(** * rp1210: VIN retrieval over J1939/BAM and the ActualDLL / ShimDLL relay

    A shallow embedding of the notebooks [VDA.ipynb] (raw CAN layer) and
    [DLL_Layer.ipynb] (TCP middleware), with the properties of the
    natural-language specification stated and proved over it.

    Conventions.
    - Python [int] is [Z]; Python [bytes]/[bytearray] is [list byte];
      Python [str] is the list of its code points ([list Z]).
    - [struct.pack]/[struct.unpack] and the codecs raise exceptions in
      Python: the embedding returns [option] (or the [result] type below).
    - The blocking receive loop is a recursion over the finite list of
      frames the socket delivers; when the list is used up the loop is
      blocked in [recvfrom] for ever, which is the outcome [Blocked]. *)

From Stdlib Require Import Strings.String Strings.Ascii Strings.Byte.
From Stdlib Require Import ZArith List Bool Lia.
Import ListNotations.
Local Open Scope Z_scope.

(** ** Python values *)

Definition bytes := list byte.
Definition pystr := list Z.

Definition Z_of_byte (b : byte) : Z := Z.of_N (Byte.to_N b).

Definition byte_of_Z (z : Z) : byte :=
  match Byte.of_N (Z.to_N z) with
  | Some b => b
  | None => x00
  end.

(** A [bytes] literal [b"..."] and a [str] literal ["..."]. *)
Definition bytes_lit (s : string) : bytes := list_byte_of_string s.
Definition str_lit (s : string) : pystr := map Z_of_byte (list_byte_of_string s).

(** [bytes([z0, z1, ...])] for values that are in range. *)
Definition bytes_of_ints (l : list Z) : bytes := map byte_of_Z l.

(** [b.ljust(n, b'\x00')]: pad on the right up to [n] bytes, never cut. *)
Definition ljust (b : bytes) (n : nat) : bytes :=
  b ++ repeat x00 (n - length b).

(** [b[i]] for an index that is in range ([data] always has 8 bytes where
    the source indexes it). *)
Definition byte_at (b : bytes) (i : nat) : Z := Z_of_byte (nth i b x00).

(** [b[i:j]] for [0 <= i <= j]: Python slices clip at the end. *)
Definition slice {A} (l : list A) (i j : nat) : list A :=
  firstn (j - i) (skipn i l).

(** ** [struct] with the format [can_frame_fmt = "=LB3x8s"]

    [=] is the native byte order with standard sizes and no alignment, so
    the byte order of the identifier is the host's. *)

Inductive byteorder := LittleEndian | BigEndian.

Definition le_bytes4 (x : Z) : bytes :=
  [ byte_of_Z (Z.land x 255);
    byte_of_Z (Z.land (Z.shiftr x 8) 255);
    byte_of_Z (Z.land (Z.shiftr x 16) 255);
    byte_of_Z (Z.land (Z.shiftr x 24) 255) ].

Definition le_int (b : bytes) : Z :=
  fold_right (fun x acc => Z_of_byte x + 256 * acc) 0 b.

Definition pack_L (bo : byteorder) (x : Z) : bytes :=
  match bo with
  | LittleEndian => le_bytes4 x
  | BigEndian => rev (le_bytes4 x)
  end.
==
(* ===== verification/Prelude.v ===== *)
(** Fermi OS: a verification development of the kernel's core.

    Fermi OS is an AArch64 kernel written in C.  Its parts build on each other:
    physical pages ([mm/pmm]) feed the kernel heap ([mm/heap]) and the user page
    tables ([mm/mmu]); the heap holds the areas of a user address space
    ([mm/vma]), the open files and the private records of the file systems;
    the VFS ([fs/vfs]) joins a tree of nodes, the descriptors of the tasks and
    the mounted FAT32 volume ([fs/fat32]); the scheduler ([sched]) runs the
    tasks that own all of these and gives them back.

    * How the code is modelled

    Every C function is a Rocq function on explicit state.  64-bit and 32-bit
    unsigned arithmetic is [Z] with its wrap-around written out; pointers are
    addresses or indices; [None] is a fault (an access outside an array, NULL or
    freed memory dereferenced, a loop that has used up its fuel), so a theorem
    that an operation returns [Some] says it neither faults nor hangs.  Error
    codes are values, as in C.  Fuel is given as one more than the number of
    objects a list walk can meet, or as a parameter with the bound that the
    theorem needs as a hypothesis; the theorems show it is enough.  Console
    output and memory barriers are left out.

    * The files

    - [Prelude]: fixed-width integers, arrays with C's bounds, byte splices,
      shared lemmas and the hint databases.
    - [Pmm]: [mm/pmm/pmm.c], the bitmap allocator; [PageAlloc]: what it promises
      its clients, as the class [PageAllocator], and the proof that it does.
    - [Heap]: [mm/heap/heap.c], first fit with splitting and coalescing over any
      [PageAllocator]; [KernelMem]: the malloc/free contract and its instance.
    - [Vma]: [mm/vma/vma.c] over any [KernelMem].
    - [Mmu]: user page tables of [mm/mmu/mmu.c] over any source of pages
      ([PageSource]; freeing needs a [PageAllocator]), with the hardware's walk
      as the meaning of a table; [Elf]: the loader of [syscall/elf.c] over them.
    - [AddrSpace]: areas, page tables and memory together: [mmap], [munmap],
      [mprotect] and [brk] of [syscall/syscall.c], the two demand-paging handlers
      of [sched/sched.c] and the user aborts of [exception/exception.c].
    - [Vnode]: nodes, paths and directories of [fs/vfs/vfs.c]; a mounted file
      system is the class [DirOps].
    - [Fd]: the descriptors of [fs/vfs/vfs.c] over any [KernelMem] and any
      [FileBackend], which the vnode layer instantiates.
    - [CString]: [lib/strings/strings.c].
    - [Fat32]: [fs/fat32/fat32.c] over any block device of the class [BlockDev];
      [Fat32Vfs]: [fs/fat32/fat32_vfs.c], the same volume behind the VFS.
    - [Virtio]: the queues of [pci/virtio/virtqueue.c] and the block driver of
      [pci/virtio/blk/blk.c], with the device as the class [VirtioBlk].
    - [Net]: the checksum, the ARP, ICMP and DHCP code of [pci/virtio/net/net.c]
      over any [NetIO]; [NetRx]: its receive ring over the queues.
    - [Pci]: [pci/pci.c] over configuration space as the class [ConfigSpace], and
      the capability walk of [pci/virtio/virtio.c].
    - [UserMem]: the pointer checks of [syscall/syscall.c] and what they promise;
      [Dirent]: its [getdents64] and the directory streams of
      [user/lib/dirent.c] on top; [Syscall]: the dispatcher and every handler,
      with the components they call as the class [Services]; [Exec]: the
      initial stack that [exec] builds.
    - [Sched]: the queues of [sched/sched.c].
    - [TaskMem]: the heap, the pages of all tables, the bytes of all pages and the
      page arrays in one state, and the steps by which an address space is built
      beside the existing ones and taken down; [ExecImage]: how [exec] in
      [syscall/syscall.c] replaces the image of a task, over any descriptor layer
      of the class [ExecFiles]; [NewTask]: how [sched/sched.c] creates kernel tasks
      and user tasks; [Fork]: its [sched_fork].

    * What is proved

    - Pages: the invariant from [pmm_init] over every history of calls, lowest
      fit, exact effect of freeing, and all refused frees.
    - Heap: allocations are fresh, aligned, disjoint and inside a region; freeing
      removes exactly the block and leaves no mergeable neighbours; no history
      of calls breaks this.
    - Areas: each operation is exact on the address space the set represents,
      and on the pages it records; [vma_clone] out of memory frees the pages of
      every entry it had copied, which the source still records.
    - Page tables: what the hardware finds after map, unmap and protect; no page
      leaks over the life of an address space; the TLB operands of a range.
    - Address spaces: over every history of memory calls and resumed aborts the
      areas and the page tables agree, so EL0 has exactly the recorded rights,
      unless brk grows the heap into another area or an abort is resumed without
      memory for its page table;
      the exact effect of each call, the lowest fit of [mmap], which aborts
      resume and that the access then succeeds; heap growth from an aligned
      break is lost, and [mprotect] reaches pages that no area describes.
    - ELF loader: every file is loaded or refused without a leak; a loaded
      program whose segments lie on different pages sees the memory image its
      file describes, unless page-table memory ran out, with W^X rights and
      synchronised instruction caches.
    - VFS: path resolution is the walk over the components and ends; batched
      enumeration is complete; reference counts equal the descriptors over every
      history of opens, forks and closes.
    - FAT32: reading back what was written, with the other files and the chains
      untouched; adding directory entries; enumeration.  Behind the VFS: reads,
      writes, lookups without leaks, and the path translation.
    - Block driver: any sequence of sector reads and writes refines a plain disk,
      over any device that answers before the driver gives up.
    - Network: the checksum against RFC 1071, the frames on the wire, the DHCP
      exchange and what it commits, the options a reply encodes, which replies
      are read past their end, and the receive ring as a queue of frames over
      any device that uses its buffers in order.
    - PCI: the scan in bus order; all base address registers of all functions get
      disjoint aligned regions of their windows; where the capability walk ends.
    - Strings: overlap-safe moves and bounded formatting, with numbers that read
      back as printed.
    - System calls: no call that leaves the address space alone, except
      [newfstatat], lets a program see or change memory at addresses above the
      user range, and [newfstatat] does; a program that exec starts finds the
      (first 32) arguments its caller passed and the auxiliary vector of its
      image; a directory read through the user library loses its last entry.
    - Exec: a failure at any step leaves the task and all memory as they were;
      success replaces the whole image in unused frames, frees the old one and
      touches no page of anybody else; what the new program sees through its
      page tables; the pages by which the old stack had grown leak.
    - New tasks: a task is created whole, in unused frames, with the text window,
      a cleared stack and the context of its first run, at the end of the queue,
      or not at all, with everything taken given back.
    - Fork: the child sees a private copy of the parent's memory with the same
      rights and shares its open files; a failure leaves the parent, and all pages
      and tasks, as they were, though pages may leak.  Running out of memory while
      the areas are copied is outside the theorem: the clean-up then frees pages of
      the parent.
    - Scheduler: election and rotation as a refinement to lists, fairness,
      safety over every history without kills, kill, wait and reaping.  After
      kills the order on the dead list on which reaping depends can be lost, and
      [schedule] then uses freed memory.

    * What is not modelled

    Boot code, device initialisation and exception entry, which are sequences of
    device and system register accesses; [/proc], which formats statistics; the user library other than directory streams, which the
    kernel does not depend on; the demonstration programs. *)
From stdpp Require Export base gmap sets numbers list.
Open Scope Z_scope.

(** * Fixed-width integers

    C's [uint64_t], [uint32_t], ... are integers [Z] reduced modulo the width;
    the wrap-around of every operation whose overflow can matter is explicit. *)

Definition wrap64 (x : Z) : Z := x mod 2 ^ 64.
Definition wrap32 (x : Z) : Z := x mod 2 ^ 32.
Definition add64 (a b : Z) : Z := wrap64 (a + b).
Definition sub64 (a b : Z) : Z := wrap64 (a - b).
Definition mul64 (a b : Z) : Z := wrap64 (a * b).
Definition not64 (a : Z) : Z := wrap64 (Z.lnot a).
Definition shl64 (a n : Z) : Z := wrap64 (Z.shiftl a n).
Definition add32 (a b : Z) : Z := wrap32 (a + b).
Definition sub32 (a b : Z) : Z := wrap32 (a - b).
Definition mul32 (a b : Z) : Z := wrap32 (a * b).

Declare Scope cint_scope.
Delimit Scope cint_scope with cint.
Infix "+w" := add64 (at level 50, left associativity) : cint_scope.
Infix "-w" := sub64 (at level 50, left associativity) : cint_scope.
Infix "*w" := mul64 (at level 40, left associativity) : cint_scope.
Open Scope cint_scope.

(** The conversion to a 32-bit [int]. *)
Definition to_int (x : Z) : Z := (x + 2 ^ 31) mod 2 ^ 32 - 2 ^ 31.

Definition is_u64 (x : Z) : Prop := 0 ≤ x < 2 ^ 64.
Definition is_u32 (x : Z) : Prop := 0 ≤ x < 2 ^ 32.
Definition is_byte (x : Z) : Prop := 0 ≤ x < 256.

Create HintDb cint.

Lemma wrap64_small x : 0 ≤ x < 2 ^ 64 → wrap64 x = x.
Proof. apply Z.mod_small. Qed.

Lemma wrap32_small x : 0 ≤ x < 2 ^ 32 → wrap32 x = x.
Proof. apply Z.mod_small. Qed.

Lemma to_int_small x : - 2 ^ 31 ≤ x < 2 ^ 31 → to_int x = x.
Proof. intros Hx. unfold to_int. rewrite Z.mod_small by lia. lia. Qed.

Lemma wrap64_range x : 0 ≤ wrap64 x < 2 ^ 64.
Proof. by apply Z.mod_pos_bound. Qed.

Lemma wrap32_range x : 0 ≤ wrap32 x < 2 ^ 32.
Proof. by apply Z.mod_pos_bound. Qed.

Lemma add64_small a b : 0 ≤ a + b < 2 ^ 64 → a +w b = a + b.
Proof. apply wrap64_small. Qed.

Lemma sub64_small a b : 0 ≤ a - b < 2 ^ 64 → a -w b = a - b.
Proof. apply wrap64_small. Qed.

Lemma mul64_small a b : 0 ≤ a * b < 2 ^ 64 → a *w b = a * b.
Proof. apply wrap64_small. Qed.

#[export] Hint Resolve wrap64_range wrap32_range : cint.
* * *
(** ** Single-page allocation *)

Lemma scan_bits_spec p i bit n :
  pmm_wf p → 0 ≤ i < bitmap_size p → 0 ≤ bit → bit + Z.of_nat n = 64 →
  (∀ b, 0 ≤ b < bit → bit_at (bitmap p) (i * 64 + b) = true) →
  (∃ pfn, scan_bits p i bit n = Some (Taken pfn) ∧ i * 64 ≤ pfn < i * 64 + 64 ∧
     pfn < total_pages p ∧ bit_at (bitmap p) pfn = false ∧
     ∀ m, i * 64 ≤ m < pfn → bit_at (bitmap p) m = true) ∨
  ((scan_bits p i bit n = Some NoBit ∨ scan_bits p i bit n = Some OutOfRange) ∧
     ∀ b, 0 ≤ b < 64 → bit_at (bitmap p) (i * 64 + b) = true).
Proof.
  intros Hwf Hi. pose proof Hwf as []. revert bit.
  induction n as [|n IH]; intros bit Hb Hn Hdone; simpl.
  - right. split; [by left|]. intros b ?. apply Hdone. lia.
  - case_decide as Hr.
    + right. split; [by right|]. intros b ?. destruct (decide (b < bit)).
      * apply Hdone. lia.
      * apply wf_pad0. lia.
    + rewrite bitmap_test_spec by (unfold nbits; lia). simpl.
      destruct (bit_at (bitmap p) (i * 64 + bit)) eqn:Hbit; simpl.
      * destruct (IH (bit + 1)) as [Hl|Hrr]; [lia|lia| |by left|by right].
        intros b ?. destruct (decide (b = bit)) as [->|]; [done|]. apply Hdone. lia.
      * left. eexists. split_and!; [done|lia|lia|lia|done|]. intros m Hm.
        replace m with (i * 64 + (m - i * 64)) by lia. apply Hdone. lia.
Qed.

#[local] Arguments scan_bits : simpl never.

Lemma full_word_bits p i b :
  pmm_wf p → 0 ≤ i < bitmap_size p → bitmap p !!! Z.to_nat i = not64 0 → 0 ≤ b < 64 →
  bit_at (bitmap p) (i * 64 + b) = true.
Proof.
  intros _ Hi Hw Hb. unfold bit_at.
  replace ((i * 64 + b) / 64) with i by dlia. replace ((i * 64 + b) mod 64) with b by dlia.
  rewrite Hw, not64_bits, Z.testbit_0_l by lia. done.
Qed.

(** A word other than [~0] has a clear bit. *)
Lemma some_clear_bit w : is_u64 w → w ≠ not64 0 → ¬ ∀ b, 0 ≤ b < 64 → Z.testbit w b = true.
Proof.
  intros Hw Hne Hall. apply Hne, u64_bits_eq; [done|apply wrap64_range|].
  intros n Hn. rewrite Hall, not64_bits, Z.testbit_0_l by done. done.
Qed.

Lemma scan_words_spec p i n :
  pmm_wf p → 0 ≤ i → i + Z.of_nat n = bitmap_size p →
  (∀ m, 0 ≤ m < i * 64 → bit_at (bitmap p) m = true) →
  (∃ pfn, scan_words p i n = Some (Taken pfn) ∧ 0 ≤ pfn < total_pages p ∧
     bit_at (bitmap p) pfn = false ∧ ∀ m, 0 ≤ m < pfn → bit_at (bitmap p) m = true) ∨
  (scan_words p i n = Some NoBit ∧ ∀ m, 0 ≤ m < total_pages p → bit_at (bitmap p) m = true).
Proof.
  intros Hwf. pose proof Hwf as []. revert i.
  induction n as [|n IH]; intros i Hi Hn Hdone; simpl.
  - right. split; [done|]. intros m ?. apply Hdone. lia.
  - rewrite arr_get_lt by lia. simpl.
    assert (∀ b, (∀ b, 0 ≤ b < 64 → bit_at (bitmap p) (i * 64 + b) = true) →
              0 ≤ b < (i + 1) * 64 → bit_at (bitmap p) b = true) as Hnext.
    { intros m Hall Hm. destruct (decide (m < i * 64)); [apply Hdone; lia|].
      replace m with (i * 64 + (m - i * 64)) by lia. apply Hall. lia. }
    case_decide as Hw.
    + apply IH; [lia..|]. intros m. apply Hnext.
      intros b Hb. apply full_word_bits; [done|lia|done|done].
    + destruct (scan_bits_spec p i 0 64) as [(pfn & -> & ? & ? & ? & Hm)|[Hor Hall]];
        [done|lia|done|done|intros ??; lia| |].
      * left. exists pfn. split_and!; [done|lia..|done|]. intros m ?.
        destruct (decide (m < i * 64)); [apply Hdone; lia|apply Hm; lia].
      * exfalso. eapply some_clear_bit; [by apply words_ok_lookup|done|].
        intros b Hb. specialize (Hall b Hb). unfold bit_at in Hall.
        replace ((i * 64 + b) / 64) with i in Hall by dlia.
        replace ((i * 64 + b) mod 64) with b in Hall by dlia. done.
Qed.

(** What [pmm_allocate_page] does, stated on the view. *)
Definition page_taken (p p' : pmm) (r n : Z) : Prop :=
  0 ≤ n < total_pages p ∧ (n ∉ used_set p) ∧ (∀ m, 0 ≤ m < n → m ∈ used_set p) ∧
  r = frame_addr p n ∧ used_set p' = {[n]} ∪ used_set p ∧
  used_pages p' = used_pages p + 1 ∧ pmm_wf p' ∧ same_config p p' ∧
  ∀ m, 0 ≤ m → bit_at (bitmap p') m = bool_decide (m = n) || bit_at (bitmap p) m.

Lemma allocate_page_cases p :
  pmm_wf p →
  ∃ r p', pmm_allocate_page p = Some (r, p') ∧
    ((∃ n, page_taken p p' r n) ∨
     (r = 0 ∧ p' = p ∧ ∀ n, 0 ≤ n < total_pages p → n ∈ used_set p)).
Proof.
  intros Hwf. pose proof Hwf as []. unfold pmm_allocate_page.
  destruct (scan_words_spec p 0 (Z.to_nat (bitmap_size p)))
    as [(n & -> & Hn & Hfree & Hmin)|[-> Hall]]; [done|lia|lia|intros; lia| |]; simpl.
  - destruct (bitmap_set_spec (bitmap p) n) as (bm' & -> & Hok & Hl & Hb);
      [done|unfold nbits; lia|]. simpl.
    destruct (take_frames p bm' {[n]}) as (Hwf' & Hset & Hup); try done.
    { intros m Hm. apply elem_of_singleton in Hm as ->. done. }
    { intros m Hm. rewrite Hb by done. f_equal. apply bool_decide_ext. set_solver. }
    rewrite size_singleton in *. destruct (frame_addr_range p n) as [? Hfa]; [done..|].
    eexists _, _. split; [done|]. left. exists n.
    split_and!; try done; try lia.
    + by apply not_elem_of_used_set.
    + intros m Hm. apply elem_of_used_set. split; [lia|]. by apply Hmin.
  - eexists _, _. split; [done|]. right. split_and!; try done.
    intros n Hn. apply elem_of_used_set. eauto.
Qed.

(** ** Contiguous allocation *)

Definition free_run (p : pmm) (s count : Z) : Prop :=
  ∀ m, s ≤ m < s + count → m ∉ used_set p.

## [Exercise description]
Out of the entries above, write out only the lines between the line holding "- Exec: a failure" and the line holding "is not modelled", inclusive, each exactly as given.

## [Result of the exercise]
    - Exec: a failure at any step leaves the task and all memory as they were;
      success replaces the whole image in unused frames, frees the old one and
      touches no page of anybody else; what the new program sees through its
      page tables; the pages by which the old stack had grown leak.
    - New tasks: a task is created whole, in unused frames, with the text window,
      a cleared stack and the context of its first run, at the end of the queue,
      or not at all, with everything taken given back.
    - Fork: the child sees a private copy of the parent's memory with the same
      rights and shares its open files; a failure leaves the parent, and all pages
      and tasks, as they were, though pages may leak.  Running out of memory while
      the areas are copied is outside the theorem: the clean-up then frees pages of
      the parent.
    - Scheduler: election and rotation as a refinement to lists, fairness,
      safety over every history without kills, kill, wait and reaping.  After
      kills the order on the dead list on which reaping depends can be lost, and
      [schedule] then uses freed memory.

    * What is not modelled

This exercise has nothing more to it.